(** * Verification of static/js/main.js

    A shallow embedding of the page script: the DOM is a tree of element
    records addressed by paths, the script's functions run in a small
    state-and-exception monad over a [World] (document, listener table,
    in-flight requests, log of observable effects, random source), and
    JavaScript numbers are IEEE 754 binary64 values ([spec_float]). *)

From Stdlib Require Import ZArith QArith Lia.
From Stdlib Require Import Floats.SpecFloat.
From stdpp Require Import base option list strings gmap.

Close Scope Q_scope.

Local Open Scope string_scope.

(** ** Values stored in the DOM *)

(** JavaScript numbers: binary64. *)
Definition prec : Z := 53.
Definition emax : Z := 1024.
Definition number := spec_float.

(** A value assigned to a style property.  A template literal such as
    [`${x}%`] is kept as the number with its unit. *)
Inductive CssValue :=
  | Keyword (k : string)
  | Percent (x : number)
  | Px (x : number)
  | Seconds (x : number).

Record File := mkFile { file_name : string; file_size : N }.

Record Element := mkElement {
  el_tag : string;                  (* lower-case local name *)
  el_id : string;
  el_classList : list string;
  el_style : gmap string CssValue;
  el_type : option string;          (* the [type] property; None = undefined *)
  el_src : string;
  el_paused : bool;
  el_dataset : gmap string string;
  el_files : list File
}.

Definition set_classList (cl : list string) (e : Element) : Element :=
  mkElement (el_tag e) (el_id e) cl (el_style e) (el_type e) (el_src e)
            (el_paused e) (el_dataset e) (el_files e).
Definition set_style (k : string) (v : CssValue) (e : Element) : Element :=
  mkElement (el_tag e) (el_id e) (el_classList e) (<[k:=v]> (el_style e))
            (el_type e) (el_src e) (el_paused e) (el_dataset e) (el_files e).
Definition set_type (t : string) (e : Element) : Element :=
  mkElement (el_tag e) (el_id e) (el_classList e) (el_style e) (Some t)
            (el_src e) (el_paused e) (el_dataset e) (el_files e).
Definition set_src (s : string) (e : Element) : Element :=
  mkElement (el_tag e) (el_id e) (el_classList e) (el_style e) (el_type e) s
            (el_paused e) (el_dataset e) (el_files e).
Definition set_paused (b : bool) (e : Element) : Element :=
  mkElement (el_tag e) (el_id e) (el_classList e) (el_style e) (el_type e)
            (el_src e) b (el_dataset e) (el_files e).
Definition set_files (fs : list File) (e : Element) : Element :=
  mkElement (el_tag e) (el_id e) (el_classList e) (el_style e) (el_type e)
            (el_src e) (el_paused e) (el_dataset e) fs.

(** [DOMTokenList]: an ordered set of tokens. *)
Definition token_contains (t : string) (cl : list string) : bool :=
  bool_decide (t ∈ cl).
Definition token_add (t : string) (cl : list string) : list string :=
  if token_contains t cl then cl else (cl ++ [t])%list.
Definition token_remove (t : string) (cl : list string) : list string :=
  filter (λ c, c ≠ t) cl.

(** [document.createElement(tag)] *)
Definition createElement (tag : string) : Element :=
  mkElement tag "" [] ∅ None "" true ∅ [].

(** ** The document tree *)

#[local] Unset Elimination Schemes.
Inductive Node := Elem (el : Element) (children : list Node).
#[local] Set Elimination Schemes.

Definition node_el (n : Node) : Element := let '(Elem e _) := n in e.
Definition node_children (n : Node) : list Node := let '(Elem _ cs) := n in cs.

(** An element is referred to by the child indices leading to it from the
    root, so two references are the same object iff the paths are equal. *)
Definition Path := list nat.

Fixpoint node_at (n : Node) (p : Path) : option Node :=
  match p with
  | [] => Some n
  | i :: p' =>
      match node_children n !! i with
      | Some c => node_at c p'
      | None => None
      end
  end.

Definition el_at (n : Node) (p : Path) : option Element :=
  node_el <$> node_at n p.

Fixpoint alter_at (f : Node → Node) (p : Path) (n : Node) : Node :=
  match p with
  | [] => f n
  | i :: p' => Elem (node_el n) (alter (alter_at f p') i (node_children n))
  end.

(** Assignment to properties of the element at [p]. *)
Definition update_el (g : Element → Element) (p : Path) (n : Node) : Node :=
  alter_at (λ m, Elem (g (node_el m)) (node_children m)) p n.

(** [parent.appendChild(child)] for a freshly created child. *)
Definition append_child (c : Node) (p : Path) (n : Node) : Node :=
  alter_at (λ m, Elem (node_el m) (node_children m ++ [c])%list) p n.

Section Search.
Context {A : Type} (search : A → option Path).

(** First hit among siblings, in document order. *)
Fixpoint first_in (cs : list A) (i : nat) : option Path :=
  match cs with
  | [] => None
  | c :: cs' =>
      match search c with
      | Some p => Some (i :: p)
      | None => first_in cs' (S i)
      end
  end.
End Search.

(** First element in tree order (the node itself included) satisfying [P]. *)
Fixpoint find_node (P : Element → bool) (n : Node) : option Path :=
  match n with
  | Elem e cs => if P e then Some [] else first_in (find_node P) cs 0
  end.

Definition has_id (id : string) (e : Element) : bool :=
  bool_decide (el_id e = id).

(** [document.getElementById(id)]: the first element in tree order whose id
    is [id]; the empty string names no element. *)
Definition getElementById (d : Node) (id : string) : option Path :=
  if bool_decide (id = "") then None else find_node (has_id id) d.

Definition has_tag (tag : string) (e : Element) : bool :=
  bool_decide (el_tag e = tag).

(** [el.querySelector(tag)] for a type selector: the first descendant of the
    element at [p] with that tag. *)
Definition querySelector (d : Node) (p : Path) (tag : string) : option Path :=
  match node_at d p with
  | Some n => (λ q, (p ++ q)%list) <$> first_in (find_node (has_tag tag)) (node_children n) 0
  | None => None
  end.

(** The search half of [querySelector], relative to the start element. *)
Definition query_in (d : Node) (p : Path) (tag : string) : option Path :=
  match node_at d p with
  | Some n => first_in (find_node (has_tag tag)) (node_children n) 0
  | None => None
  end.

(** [el.previousElementSibling] *)
Fixpoint previousElementSibling (n : Node) (p : Path) : option Path :=
  match p with
  | [] => None
  | [i] =>
      match i, node_children n !! i with
      | S j, Some _ => Some [j]
      | _, _ => None
      end
  | i :: p' =>
      match node_children n !! i with
      | Some c => (i ::.) <$> previousElementSibling c p'
      | None => None
      end
  end.

(** ** Events, listeners, effects *)

Inductive EventType := Click | Dragover | Dragleave | Drop | Change.

#[global] Instance EventType_eq_dec : EqDecision EventType.
Proof. solve_decision. Defined.

(** An event as the handlers see it: its type and, for drag events,
    [e.dataTransfer.files]. *)
Record Event := mkEvent { ev_type : EventType; ev_files : list File }.

(** The arrow functions [setupDropZone] registers, with the variables they
    close over. *)
Inductive Listener :=
  | OnZoneClick (fileInput : Path)
  | OnZoneDragover (dropZone : Path)
  | OnZoneDragleave (dropZone : Path)
  | OnZoneDrop (dropZone fileInput : Path) (uploadUrl : string)
  | OnInputChange (fileInput : Path) (uploadUrl : string).

Record Registration := mkReg {
  reg_target : Path; reg_type : EventType; reg_listener : Listener
}.

#[local] Unset Elimination Schemes.
Inductive Json :=
  | JNull | JBool (b : bool) | JNum (z : Z) | JStr (s : string)
  | JArr (items : list Json) | JObj (fields : list (string * Json)).
#[local] Set Elimination Schemes.

Inductive Error :=
  | TypeError (msg : string)
  | SyntaxError (msg : string).

Definition FormData := list (string * File).

Inductive Body := JsonBody (data : Json) | OtherBody (raw : string).
Record Response := mkResponse { status : nat; body : Body }.

(** How a [fetch] ends: the promise rejects (no response was received) or
    fulfils with a response of any status. *)
Inductive FetchOutcome :=
  | FetchFailed
  | FetchResponse (r : Response).

(** Everything the script does that is visible outside the DOM tree. *)
Inductive Effect :=
  | EFetch (url method : string) (payload : FormData)
  | EConsoleLog (msg : string) (data : Json)
  | EConsoleError (msg : string) (err : Error)
  | EReload
  | EAlert (msg : string)
  | EPreventDefault
  | EClick (target : Path)
  | EPlay (target : Path)
  | EPause (target : Path).

(** The reaction attached to a promise that has not settled yet. *)
Inductive Reaction := UploadReaction.

Record World := mkWorld {
  document : Node;
  listeners : list Registration;
  pending : list Reaction;
  effects : list Effect;           (* oldest first *)
  random_source : nat → number;    (* the values Math.random() will return *)
  random_used : nat
}.

(** ** The monad of script code: state and exceptions *)

Inductive Completion (A : Type) :=
  | Normal (a : A) (w : World)
  | Throw (e : Error) (w : World).
Arguments Normal {A} a w.
Arguments Throw {A} e w.

Definition world_of {A} (c : Completion A) : World :=
  match c with Normal _ w => w | Throw _ w => w end.

Definition JS (A : Type) : Type := World → Completion A.

#[global] Instance JS_ret : MRet JS := λ A a w, Normal a w.
#[global] Instance JS_bind : MBind JS := λ A B f m w,
  match m w with
  | Normal a w' => f a w'
  | Throw e w' => Throw e w'
  end.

********

Return, word for word, each line from the one that contains "Inductive Reaction := UploadReaction." through the end of the listing above.

Reply to the task
Inductive Reaction := UploadReaction.

Record World := mkWorld {
  document : Node;
  listeners : list Registration;
  pending : list Reaction;
  effects : list Effect;           (* oldest first *)
  random_source : nat → number;    (* the values Math.random() will return *)
  random_used : nat
}.

(** ** The monad of script code: state and exceptions *)

Inductive Completion (A : Type) :=
  | Normal (a : A) (w : World)
  | Throw (e : Error) (w : World).
Arguments Normal {A} a w.
Arguments Throw {A} e w.

Definition world_of {A} (c : Completion A) : World :=
  match c with Normal _ w => w | Throw _ w => w end.

Definition JS (A : Type) : Type := World → Completion A.

#[global] Instance JS_ret : MRet JS := λ A a w, Normal a w.
#[global] Instance JS_bind : MBind JS := λ A B f m w,
  match m w with
  | Normal a w' => f a w'
  | Throw e w' => Throw e w'
  end.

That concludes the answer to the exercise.